■ WHAT THIS TASK INVOLVES
I'd like every line in the following listing that holds "replace" copied.

■ DATA EXTRACTS
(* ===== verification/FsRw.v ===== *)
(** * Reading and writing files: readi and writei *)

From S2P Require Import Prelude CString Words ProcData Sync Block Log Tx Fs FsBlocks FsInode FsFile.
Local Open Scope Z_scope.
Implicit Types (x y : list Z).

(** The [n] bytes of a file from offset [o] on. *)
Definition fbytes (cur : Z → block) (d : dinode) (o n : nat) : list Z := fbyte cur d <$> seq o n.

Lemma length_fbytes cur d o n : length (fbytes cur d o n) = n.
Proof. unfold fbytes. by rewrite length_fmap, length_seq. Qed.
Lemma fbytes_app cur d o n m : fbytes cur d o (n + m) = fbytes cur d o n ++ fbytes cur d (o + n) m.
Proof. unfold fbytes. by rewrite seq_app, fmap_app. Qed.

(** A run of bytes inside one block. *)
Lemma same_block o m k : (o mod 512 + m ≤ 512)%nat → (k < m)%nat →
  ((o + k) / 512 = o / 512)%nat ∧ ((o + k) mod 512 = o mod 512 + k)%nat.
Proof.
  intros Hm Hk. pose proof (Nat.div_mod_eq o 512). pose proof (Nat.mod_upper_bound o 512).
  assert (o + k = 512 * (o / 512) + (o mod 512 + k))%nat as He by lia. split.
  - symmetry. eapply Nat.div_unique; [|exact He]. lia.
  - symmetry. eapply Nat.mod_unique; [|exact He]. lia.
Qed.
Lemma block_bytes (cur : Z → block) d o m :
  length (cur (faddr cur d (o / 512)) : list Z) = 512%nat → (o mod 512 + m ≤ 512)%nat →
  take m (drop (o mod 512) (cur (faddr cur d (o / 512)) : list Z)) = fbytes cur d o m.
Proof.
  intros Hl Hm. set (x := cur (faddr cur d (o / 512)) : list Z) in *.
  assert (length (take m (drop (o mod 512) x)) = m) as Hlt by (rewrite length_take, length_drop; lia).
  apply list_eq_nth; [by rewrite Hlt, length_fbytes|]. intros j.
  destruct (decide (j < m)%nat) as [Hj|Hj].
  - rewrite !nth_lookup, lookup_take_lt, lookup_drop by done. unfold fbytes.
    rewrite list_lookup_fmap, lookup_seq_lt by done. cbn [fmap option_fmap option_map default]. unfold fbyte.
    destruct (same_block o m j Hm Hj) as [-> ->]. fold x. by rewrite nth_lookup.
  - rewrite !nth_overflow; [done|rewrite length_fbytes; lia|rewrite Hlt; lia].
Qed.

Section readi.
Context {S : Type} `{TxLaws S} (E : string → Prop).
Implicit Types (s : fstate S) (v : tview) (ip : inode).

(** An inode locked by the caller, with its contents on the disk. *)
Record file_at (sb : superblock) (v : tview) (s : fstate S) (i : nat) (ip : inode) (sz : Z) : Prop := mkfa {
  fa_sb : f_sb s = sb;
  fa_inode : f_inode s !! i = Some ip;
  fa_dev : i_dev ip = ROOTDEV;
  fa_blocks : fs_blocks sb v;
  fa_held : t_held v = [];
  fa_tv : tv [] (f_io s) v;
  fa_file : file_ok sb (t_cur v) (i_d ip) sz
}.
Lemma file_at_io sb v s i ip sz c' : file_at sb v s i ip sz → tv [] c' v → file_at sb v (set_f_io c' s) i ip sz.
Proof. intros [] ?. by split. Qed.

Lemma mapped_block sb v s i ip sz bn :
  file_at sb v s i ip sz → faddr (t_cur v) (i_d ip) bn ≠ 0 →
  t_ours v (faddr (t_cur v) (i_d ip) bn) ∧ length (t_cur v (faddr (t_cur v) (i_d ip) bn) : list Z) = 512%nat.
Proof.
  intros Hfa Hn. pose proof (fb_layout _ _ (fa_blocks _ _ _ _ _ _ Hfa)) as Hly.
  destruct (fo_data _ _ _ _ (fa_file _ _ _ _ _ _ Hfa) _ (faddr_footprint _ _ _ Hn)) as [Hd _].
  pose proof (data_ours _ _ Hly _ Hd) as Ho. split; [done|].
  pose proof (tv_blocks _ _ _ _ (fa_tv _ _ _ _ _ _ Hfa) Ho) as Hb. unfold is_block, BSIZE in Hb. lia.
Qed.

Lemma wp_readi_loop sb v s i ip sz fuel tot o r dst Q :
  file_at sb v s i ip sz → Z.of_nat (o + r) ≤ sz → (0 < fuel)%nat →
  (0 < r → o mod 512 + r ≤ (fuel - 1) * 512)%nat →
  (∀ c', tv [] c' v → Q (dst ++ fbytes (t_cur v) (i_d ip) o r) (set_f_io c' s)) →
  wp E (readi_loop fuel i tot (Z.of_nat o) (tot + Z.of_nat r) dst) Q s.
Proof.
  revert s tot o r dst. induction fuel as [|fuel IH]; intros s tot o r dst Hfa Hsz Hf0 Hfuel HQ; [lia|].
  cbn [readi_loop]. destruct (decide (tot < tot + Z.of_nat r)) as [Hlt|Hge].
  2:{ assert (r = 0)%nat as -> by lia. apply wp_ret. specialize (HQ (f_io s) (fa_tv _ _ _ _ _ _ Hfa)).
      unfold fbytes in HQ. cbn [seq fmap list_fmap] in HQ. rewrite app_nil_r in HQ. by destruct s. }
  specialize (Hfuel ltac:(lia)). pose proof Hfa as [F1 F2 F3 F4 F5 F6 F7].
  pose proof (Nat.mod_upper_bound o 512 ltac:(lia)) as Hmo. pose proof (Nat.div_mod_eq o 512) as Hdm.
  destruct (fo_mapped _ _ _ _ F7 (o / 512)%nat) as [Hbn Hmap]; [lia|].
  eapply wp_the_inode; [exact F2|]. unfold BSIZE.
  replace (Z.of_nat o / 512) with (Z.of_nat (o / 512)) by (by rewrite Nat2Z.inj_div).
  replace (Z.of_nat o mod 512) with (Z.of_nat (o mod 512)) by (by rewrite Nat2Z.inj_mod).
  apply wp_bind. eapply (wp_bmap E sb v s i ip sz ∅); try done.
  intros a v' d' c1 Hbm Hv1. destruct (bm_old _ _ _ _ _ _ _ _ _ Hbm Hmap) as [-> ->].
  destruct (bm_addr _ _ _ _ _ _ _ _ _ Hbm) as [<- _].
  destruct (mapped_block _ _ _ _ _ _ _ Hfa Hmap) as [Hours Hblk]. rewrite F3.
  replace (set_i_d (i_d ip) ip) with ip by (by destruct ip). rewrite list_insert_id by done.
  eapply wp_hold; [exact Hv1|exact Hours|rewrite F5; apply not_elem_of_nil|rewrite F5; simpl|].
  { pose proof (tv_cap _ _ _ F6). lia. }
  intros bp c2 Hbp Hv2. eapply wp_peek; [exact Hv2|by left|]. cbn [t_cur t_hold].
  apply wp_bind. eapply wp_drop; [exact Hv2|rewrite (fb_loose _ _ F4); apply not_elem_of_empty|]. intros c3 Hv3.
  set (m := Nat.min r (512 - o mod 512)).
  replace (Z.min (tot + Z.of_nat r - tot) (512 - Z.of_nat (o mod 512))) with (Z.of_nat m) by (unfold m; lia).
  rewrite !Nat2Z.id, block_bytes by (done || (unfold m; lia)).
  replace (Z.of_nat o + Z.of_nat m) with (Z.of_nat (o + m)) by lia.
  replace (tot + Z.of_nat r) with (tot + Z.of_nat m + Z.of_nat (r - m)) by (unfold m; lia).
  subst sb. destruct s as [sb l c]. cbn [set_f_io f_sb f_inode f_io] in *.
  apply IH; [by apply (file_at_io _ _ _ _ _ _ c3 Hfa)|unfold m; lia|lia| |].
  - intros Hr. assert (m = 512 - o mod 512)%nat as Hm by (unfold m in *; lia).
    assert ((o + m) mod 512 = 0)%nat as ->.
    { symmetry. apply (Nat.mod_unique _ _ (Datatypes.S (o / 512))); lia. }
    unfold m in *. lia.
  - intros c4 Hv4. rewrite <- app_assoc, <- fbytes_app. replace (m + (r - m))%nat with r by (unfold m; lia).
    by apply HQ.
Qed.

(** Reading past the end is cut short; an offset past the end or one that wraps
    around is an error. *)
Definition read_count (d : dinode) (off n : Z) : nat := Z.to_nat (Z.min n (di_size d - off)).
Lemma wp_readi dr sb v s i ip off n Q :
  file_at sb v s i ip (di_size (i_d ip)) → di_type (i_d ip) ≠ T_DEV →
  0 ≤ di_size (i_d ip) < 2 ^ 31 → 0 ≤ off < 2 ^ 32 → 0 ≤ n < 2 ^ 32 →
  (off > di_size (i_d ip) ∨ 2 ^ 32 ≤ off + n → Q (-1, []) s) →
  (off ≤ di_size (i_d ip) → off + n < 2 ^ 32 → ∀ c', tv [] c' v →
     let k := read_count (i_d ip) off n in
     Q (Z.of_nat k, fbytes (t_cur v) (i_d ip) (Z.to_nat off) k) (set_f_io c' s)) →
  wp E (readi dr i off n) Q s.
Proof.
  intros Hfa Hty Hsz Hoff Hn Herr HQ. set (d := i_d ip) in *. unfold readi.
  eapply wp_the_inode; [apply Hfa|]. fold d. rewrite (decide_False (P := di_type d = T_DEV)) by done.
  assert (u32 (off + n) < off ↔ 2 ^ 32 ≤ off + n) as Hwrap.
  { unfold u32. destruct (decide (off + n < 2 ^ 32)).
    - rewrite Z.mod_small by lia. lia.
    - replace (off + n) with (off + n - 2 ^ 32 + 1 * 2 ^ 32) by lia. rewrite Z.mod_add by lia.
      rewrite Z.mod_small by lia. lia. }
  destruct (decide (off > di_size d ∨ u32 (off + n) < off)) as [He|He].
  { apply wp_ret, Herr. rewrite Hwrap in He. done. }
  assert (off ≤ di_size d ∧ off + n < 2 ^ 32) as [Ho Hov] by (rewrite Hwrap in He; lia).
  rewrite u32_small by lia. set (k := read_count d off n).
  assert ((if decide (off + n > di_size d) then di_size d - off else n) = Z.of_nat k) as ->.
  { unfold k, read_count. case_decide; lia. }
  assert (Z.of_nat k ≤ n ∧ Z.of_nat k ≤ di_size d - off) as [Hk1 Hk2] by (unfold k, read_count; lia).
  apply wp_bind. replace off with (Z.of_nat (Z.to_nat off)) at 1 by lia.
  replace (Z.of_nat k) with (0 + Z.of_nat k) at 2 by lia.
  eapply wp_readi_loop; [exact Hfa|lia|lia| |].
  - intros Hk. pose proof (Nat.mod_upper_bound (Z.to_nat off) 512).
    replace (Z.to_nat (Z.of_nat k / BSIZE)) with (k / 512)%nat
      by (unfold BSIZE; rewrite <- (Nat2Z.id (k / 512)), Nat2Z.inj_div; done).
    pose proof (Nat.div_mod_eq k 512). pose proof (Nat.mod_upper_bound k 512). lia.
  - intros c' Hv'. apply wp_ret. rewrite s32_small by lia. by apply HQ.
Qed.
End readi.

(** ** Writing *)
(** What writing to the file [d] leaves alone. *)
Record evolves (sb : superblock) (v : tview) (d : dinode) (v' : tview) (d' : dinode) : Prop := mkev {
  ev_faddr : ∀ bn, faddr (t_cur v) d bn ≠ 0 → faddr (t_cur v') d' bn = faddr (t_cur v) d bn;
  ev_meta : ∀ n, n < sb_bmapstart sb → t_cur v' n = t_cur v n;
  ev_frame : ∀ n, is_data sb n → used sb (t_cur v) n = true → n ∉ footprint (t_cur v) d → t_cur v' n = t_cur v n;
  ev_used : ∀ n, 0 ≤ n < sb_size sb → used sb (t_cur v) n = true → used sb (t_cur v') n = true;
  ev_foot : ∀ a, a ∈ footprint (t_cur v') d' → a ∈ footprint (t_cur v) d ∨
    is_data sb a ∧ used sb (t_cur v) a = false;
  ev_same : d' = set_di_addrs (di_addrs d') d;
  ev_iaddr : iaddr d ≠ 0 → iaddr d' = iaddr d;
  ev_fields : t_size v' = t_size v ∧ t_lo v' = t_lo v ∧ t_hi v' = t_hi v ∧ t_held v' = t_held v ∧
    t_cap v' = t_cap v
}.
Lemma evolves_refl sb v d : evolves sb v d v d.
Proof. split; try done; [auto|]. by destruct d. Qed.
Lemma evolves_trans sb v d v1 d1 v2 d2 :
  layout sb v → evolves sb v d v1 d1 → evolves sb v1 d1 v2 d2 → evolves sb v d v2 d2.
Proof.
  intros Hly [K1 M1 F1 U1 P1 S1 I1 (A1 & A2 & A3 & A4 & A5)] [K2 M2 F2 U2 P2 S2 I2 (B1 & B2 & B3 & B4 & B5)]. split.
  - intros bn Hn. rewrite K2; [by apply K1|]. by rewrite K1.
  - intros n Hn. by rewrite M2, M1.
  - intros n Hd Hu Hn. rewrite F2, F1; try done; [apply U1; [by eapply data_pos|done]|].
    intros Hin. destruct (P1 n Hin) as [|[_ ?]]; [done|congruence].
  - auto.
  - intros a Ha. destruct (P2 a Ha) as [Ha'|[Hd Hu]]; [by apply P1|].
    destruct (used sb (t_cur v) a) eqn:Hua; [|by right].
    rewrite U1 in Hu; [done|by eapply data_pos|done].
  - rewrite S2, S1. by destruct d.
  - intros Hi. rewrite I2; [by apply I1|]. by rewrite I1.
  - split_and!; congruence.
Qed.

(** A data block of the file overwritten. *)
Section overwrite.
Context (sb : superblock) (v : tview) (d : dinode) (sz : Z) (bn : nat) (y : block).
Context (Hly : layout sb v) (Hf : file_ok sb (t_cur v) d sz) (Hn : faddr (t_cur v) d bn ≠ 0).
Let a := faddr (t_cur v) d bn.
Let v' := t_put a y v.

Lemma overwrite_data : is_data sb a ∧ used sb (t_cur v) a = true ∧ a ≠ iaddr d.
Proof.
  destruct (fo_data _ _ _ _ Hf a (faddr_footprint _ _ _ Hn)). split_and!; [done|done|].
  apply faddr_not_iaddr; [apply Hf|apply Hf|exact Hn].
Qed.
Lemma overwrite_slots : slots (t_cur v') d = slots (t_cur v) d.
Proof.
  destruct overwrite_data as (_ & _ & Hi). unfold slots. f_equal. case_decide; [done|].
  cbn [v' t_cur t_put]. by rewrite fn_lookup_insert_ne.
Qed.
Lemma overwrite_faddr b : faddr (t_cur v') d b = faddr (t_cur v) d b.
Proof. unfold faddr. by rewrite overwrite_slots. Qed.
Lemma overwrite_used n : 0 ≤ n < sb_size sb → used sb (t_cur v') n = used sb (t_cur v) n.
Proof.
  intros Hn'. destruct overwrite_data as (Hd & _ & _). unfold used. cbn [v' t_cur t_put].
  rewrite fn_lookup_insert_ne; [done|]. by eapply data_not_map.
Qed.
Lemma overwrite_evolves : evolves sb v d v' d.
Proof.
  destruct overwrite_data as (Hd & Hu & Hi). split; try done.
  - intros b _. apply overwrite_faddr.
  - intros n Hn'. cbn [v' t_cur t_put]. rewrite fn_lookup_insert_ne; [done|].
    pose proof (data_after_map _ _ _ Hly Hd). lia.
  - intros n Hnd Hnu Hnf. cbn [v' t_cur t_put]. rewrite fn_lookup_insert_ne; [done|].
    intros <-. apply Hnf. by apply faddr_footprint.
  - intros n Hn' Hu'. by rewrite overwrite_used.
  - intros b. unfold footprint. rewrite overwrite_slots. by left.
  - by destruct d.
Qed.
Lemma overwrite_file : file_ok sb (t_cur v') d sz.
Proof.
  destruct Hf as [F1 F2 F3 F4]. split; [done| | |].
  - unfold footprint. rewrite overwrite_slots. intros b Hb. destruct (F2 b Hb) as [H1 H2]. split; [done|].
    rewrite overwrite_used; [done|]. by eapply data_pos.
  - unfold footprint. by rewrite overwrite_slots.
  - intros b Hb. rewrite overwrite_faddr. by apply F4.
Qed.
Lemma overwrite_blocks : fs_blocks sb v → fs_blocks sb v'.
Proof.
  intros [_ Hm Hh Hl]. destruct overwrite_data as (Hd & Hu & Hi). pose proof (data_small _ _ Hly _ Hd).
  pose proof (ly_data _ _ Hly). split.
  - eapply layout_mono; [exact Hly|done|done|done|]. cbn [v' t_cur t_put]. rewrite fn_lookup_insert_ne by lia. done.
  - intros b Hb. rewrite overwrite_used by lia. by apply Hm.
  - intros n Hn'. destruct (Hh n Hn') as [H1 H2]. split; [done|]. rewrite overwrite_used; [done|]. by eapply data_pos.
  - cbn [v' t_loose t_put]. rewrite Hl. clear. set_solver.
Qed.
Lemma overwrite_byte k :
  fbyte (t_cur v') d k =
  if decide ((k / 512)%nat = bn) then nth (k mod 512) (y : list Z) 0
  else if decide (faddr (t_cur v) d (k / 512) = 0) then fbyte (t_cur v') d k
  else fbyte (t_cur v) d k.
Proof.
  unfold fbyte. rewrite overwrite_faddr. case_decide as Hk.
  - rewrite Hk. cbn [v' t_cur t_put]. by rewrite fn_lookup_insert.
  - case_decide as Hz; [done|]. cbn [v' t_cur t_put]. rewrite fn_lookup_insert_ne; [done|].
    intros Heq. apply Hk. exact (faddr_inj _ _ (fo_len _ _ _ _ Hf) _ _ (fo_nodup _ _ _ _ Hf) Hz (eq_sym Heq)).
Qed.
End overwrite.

---

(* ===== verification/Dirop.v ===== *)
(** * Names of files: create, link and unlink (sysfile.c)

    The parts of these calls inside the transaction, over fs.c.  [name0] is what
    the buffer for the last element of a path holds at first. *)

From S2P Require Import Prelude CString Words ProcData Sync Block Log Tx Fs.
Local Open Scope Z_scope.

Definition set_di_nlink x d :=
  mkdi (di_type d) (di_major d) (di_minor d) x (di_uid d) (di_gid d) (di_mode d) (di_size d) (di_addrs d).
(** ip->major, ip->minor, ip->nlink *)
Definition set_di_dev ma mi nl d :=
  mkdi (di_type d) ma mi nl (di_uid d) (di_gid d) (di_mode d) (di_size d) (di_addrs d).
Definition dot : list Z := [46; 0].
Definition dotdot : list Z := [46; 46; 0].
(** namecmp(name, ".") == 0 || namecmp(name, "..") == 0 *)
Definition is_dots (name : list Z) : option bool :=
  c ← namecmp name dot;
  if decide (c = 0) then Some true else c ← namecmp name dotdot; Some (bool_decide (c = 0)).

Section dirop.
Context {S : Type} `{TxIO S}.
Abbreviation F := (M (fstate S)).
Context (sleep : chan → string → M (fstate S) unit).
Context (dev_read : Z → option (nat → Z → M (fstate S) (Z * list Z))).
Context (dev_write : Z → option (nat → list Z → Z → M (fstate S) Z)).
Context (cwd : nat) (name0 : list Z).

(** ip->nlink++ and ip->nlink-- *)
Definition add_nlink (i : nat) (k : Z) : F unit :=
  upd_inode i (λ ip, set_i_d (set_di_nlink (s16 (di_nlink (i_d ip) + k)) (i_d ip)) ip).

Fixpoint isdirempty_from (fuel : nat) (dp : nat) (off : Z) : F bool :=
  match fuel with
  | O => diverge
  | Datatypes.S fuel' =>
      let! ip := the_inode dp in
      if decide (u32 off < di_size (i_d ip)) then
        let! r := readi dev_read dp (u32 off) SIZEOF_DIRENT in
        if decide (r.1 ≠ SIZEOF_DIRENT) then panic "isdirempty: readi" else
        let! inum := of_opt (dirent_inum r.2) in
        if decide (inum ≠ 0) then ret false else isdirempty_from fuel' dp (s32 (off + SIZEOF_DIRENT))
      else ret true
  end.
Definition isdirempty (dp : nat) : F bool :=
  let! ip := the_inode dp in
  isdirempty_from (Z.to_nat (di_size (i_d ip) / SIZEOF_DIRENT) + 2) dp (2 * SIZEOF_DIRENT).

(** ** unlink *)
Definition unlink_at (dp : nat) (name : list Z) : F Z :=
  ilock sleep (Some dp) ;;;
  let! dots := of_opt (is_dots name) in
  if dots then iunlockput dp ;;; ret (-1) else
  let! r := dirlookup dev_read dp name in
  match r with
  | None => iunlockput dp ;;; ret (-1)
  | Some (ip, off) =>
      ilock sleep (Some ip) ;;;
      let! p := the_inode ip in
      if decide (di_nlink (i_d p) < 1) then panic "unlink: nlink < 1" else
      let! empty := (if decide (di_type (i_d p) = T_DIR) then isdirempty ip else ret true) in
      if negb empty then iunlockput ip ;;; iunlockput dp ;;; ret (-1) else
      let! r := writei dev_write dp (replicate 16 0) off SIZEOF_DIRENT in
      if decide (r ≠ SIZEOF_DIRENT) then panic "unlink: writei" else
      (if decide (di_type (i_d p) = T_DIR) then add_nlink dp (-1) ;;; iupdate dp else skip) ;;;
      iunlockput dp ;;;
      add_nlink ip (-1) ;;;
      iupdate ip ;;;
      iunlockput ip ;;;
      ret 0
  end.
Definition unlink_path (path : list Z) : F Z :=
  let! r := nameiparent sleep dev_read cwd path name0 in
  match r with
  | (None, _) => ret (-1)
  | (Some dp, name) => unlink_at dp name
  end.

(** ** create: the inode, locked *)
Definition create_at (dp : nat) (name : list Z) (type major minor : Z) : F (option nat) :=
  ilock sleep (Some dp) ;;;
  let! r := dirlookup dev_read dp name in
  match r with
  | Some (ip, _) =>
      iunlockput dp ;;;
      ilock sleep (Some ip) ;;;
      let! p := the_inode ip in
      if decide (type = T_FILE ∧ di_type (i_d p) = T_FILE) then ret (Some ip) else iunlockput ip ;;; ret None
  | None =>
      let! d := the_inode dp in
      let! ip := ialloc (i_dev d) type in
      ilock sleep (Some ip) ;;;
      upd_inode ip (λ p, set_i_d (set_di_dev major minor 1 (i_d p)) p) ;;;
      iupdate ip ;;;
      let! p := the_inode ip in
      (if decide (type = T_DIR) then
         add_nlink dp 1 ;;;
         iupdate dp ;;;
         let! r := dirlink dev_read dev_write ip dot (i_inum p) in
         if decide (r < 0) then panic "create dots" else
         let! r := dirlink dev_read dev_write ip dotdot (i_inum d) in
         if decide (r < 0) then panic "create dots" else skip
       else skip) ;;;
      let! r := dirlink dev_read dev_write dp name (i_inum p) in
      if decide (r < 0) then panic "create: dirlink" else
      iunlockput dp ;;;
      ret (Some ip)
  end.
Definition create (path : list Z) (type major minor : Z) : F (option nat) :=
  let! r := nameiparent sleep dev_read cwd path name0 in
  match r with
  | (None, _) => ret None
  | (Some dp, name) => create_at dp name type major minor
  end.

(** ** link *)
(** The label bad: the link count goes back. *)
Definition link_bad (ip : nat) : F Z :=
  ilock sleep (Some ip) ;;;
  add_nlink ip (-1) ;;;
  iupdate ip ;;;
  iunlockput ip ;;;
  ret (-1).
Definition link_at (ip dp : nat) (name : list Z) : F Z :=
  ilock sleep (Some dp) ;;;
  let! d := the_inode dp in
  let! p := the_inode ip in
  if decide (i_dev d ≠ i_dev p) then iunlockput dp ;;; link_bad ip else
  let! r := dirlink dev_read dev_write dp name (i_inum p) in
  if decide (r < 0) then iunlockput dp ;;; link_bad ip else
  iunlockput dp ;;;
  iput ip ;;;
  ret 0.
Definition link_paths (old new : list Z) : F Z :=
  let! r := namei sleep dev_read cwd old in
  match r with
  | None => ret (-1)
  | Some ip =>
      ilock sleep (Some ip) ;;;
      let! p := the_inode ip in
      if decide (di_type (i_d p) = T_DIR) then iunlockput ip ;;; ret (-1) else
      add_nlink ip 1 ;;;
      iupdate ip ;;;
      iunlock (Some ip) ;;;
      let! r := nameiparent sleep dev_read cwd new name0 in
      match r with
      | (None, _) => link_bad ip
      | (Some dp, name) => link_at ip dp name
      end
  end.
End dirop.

--

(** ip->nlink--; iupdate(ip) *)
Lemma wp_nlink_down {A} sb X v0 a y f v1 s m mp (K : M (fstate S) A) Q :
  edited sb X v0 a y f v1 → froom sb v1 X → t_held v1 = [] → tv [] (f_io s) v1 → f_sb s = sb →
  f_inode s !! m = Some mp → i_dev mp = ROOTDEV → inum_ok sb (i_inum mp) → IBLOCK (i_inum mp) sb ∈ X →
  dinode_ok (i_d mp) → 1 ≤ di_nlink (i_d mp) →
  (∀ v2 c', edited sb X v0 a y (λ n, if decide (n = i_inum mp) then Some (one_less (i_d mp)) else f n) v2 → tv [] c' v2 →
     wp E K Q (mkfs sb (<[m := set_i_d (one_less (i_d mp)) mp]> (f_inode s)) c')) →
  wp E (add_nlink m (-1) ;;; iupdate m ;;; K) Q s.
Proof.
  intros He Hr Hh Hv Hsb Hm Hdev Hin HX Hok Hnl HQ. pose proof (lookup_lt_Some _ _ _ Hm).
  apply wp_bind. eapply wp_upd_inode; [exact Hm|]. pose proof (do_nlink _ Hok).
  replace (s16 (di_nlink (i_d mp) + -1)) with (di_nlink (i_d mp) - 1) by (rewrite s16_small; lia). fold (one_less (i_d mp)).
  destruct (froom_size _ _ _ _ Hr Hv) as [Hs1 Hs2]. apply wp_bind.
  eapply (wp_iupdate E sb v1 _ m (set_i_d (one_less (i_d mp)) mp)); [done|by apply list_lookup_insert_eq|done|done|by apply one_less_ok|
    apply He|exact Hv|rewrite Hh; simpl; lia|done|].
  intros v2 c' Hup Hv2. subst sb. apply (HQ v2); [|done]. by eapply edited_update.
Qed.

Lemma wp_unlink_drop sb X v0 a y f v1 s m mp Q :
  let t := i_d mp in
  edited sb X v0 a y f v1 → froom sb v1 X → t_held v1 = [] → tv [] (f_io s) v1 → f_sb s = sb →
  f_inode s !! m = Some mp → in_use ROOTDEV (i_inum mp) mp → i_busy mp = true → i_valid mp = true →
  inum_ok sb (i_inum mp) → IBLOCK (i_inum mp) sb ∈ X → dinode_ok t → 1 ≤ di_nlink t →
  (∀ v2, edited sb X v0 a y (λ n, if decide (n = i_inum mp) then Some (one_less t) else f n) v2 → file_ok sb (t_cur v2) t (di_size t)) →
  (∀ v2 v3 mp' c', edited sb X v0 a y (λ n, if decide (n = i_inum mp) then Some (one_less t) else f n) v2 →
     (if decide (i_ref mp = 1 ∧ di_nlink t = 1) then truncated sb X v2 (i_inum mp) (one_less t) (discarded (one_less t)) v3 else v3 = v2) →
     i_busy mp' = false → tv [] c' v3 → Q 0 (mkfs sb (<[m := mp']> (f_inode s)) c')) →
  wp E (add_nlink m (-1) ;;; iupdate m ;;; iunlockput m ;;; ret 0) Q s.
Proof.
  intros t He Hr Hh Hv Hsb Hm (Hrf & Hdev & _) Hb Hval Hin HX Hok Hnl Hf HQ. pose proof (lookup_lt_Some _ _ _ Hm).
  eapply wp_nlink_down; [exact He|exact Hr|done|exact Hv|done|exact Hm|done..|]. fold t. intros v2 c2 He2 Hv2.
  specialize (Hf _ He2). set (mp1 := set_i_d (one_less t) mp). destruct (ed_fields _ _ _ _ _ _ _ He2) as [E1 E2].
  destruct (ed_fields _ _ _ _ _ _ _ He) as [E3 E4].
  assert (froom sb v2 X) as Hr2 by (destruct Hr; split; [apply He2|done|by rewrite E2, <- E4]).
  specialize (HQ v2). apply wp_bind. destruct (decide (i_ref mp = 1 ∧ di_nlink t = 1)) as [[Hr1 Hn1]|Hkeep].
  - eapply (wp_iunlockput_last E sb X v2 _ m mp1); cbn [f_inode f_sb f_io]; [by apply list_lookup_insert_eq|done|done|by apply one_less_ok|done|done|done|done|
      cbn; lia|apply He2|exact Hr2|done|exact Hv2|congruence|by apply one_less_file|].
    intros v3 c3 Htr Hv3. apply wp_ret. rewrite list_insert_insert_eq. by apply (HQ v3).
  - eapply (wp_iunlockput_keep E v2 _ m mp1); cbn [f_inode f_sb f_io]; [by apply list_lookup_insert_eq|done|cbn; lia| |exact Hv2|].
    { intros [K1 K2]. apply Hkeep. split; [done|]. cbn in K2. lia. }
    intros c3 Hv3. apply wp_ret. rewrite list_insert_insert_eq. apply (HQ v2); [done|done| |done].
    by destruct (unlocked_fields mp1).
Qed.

■ EXPECTED OUTPUT
  replace (Z.of_nat o / 512) with (Z.of_nat (o / 512)) by (by rewrite Nat2Z.inj_div).
  replace (Z.of_nat o mod 512) with (Z.of_nat (o mod 512)) by (by rewrite Nat2Z.inj_mod).
  replace (set_i_d (i_d ip) ip) with ip by (by destruct ip). rewrite list_insert_id by done.
  replace (Z.min (tot + Z.of_nat r - tot) (512 - Z.of_nat (o mod 512))) with (Z.of_nat m) by (unfold m; lia).
  replace (Z.of_nat o + Z.of_nat m) with (Z.of_nat (o + m)) by lia.
  replace (tot + Z.of_nat r) with (tot + Z.of_nat m + Z.of_nat (r - m)) by (unfold m; lia).
  - intros c4 Hv4. rewrite <- app_assoc, <- fbytes_app. replace (m + (r - m))%nat with r by (unfold m; lia).
    - replace (off + n) with (off + n - 2 ^ 32 + 1 * 2 ^ 32) by lia. rewrite Z.mod_add by lia.
  apply wp_bind. replace off with (Z.of_nat (Z.to_nat off)) at 1 by lia.
  replace (Z.of_nat k) with (0 + Z.of_nat k) at 2 by lia.
    replace (Z.to_nat (Z.of_nat k / BSIZE)) with (k / 512)%nat
  replace (s16 (di_nlink (i_d mp) + -1)) with (di_nlink (i_d mp) - 1) by (rewrite s16_small; lia). fold (one_less (i_d mp)).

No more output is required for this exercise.